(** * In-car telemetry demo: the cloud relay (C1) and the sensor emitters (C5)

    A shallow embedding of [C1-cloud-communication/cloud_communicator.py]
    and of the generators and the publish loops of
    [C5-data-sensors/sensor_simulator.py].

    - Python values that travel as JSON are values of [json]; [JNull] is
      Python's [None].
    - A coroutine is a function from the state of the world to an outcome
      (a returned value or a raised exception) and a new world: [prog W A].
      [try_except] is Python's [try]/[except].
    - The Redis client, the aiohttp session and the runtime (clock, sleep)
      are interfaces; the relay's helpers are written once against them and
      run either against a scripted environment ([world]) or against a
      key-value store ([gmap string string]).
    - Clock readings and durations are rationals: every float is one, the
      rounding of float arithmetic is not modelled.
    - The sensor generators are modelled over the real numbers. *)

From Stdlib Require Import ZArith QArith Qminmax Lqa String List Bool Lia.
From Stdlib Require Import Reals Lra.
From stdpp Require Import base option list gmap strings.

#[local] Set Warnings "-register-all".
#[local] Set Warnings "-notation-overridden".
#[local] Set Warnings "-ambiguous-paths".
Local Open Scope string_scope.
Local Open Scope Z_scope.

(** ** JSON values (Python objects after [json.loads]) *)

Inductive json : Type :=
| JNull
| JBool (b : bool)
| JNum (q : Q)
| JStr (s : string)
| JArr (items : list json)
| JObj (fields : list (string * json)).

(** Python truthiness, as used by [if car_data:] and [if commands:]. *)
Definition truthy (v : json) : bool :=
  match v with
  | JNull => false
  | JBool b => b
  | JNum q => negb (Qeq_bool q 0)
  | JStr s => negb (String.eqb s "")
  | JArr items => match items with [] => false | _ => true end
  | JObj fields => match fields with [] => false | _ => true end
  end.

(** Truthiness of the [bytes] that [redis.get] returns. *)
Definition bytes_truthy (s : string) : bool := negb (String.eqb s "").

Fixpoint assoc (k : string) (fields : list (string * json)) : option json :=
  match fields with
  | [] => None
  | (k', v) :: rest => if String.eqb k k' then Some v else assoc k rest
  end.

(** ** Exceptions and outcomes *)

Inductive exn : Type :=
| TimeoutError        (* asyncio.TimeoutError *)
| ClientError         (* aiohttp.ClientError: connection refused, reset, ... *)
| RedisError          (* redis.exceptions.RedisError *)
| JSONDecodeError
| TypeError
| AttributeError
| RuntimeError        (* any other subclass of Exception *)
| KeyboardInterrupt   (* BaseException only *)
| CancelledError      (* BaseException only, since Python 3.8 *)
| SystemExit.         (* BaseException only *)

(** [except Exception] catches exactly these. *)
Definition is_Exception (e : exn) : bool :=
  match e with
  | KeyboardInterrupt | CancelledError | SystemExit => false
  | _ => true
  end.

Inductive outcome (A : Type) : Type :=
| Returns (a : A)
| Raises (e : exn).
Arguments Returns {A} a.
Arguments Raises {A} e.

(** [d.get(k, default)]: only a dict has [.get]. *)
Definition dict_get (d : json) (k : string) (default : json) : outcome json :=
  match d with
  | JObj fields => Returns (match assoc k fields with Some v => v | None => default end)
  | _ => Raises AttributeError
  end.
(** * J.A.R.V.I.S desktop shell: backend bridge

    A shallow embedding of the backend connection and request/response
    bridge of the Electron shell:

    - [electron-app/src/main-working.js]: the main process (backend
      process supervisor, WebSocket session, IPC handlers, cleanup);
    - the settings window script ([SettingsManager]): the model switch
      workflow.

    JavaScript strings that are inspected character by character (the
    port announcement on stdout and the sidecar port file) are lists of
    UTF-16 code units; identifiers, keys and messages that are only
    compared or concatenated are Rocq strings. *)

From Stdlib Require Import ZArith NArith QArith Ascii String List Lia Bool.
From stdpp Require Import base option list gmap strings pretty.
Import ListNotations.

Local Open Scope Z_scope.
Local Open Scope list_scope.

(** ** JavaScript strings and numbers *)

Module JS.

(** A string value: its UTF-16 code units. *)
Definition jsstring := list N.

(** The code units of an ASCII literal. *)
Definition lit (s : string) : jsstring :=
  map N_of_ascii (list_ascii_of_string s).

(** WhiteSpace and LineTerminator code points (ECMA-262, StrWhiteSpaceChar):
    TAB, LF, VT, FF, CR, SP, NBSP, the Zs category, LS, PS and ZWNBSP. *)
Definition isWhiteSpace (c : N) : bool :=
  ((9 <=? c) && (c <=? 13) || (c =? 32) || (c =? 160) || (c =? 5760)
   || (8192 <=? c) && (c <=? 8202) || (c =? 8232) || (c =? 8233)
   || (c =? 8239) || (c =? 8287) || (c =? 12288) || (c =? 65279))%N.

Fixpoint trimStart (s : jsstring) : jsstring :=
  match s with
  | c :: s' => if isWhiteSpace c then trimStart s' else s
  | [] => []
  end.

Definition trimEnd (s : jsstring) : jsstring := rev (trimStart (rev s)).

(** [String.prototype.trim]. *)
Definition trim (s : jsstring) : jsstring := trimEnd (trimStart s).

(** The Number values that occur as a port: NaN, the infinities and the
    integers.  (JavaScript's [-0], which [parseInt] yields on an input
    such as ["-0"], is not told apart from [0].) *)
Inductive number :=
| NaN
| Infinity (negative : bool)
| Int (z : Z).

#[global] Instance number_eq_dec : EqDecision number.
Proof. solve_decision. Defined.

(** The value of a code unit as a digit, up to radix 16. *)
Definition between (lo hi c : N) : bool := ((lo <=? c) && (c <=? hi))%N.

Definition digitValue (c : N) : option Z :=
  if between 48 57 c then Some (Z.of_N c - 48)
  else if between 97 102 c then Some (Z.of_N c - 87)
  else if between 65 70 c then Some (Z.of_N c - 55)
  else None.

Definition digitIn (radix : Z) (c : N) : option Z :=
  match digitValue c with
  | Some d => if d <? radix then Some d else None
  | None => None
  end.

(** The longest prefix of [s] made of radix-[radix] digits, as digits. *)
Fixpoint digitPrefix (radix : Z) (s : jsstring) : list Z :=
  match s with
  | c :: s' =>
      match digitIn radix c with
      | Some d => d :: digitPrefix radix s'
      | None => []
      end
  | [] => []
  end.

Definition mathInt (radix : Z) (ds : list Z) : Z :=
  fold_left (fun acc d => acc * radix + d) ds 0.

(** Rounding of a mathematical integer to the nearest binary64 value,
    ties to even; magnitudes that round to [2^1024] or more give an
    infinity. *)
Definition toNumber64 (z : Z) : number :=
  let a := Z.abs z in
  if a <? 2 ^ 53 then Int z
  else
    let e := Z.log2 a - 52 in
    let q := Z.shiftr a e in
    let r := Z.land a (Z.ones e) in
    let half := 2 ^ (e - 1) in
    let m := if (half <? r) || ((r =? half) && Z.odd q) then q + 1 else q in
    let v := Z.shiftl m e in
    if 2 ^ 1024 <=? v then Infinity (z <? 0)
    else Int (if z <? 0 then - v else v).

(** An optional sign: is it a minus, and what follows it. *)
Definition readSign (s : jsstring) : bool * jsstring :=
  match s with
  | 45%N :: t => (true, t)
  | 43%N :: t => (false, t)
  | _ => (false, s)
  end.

· · · ·

■ **Task directions**
Within the data above, the span starting at the line containing "(** A string value: its UTF-16 code units. *)" and ending at the line containing "(c =? 8233)" is to be retyped exactly, with no other lines.

■ **Task answer**
(** A string value: its UTF-16 code units. *)
Definition jsstring := list N.

(** The code units of an ASCII literal. *)
Definition lit (s : string) : jsstring :=
  map N_of_ascii (list_ascii_of_string s).

(** WhiteSpace and LineTerminator code points (ECMA-262, StrWhiteSpaceChar):
    TAB, LF, VT, FF, CR, SP, NBSP, the Zs category, LS, PS and ZWNBSP. *)
Definition isWhiteSpace (c : N) : bool :=
  ((9 <=? c) && (c <=? 13) || (c =? 32) || (c =? 160) || (c =? 5760)
   || (8192 <=? c) && (c <=? 8202) || (c =? 8232) || (c =? 8233)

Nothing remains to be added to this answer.